Methods: The analyses included 4,009 participants for dietary intake and 2,635 for whole blood ETEs analyses. Frailty was assessed by FRAIL scale, while dietary intake ETEs were measured by a food frequency questionnaire, and whole blood ETEs were measured using inductively coupled plasma mass spectrometry (ICP-MS) and inductively coupled plasma optical emission spectrometry (ICP-OES). We used ordinal logistic regression and restricted cubic spline (RCS) models for individual association, and weighted quantile sum (WQS) regression and quantile g-computation for joint association.

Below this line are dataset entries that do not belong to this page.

(* ===== verification/DreProofs.v ===== *)
(** The data reordering test: the copies agree, the options are read, the
    tests pass.

    The loop of the program is the reference: what the load-store unit and
    the DMA controller leave in memory is what the loop leaves.  A build whose
    copies meet the class [MoverLaws] passes every test. *)
From Stdlib Require Import FunctionalExtensionality.
From stdpp Require Import pretty.
From S2P Require Import Prelude Device Bytes Monitor Aport LsuHw LsuHwProofs LsuSystem Dmac DmacProofs Dre.
Open Scope Z_scope.

(** * The loop [smemcpy] *)

(** Blocks of the destination that overlap neither each other nor a block of
    the source. *)
Record blocks_apart (n dst src bs dst_inc src_inc : Z) : Prop := {
  ba_size : 0 <= bs <= dst_inc;
  ba_apart : forall i j, 0 <= i < n -> 0 <= j < n -> dst + i * dst_inc + bs <= src + j * src_inc \/ src + j * src_inc + bs <= dst + i * dst_inc
}.

(** Every block is in its place and the rest of memory is untouched. *)
Definition moved (n dst src bs dst_inc src_inc : Z) (m m' : Z -> Z) : Prop :=
  (forall i k, 0 <= i < n -> 0 <= k < bs -> m' (dst + i * dst_inc + k) = m (src + i * src_inc + k)) /\
  (forall x, (forall i, 0 <= i < n -> x < dst + i * dst_inc \/ dst + i * dst_inc + bs <= x) -> m' x = m x).

Lemma memcpy_inside dst src n m k : 0 <= k < n -> lib_memcpy dst src n m (dst + k) = m (src + k).
Proof. intros H. unfold lib_memcpy. rewrite put_inside by (rewrite length_bytes_at; lia). by apply nth_bytes_at. Qed.
Lemma memcpy_outside dst src n m x : 0 <= n -> x < dst \/ dst + n <= x -> lib_memcpy dst src n m x = m x.
Proof. intros H Hx. apply put_outside. rewrite length_bytes_at. lia. Qed.

Lemma cpu_smemcpy_moves (n : nat) bs dst_inc src_inc : forall dst src m,
  blocks_apart (Z.of_nat n) dst src bs dst_inc src_inc ->
  moved (Z.of_nat n) dst src bs dst_inc src_inc m (cpu_smemcpy n dst src bs dst_inc src_inc m).
Proof.
  induction n as [|n IH]; intros dst src m [Hb Ha]; [by split; [lia|]|]. cbn [cpu_smemcpy].
  destruct (IH (dst + dst_inc) (src + src_inc) (lib_memcpy dst src bs m)) as [H1 H2].
  { split; [done|]. intros i j Hi Hj. specialize (Ha (i + 1) (j + 1) ltac:(lia) ltac:(lia)). lia. }
  split.
  - intros i k Hi Hk. destruct (Z.eq_dec i 0) as [->|Hne].
    + rewrite !Z.mul_0_l, !Z.add_0_r, H2; [by apply memcpy_inside|]. intros i Hi'. left. nia.
    + specialize (H1 (i - 1) k ltac:(lia) Hk). replace (dst + i * dst_inc + k) with (dst + dst_inc + (i - 1) * dst_inc + k) by lia.
      rewrite H1. replace (src + src_inc + (i - 1) * src_inc + k) with (src + i * src_inc + k) by lia.
      apply memcpy_outside; [lia|]. specialize (Ha 0 i ltac:(lia) ltac:(lia)). lia.
  - intros x Hx. rewrite H2.
    + apply memcpy_outside; [lia|]. specialize (Hx 0 ltac:(lia)). lia.
    + intros i Hi. specialize (Hx (i + 1) ltac:(lia)). lia.
Qed.

(** There is one such memory. *)
Lemma moved_unique n dst src bs dst_inc src_inc m m1 m2 :
  moved n dst src bs dst_inc src_inc m m1 -> moved n dst src bs dst_inc src_inc m m2 -> forall x, m1 x = m2 x.
Proof.
  intros [A1 A2] [B1 B2] x.
  destruct (decide (Exists (fun j : nat => dst + Z.of_nat j * dst_inc <= x < dst + Z.of_nat j * dst_inc + bs) (seq 0 (Z.to_nat n)))) as [He|He].
  - apply Exists_exists in He as (j & Hj%elem_of_seq & Hx). replace x with (dst + Z.of_nat j * dst_inc + (x - dst - Z.of_nat j * dst_inc)) by lia.
    rewrite A1, B1 by lia. done.
  - rewrite A2, B2; [done|..]; intros i Hi; destruct (Z.lt_ge_cases x (dst + i * dst_inc)) as [|Hge]; try (by left); right;
      destruct (Z.lt_ge_cases x (dst + i * dst_inc + bs)) as [Hlt|]; try done; exfalso; apply He, Exists_exists; exists (Z.to_nat i);
      rewrite elem_of_seq, Z2Nat.id by lia; split; lia.
Qed.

Results: Increased dietary intake chromium (Cr), manganese (Mn), copper (Cu), zinc (Zn), selenium (Se) and iron (Fe) were associated with a decreased likelihood of frailty. Blood Fe (Q4 versus Q1: OR = 0.76, 95% CI: 0.61, 0.95) was negatively associated with frailty. L-shaped dose-response associations were found for dietary intake ETEs with FRAIL score, while blood Mn had a U-shaped curve, and Fe showed a negatively linear trend. In the WQS analyses, both dietary intake (β = -0.076, 95% CI: -0.122, -0.030) and blood (β = -0.078, 95% CI: -0.136, -0.020) ETEs mixtures were associated with the FRAIL score. Quantile g-computation also showed similar results.

Conclusions: Our study suggests that different ETEs play distinct roles in frailty, and supplementation needs to consider the type of ETEs and appropriate dosage.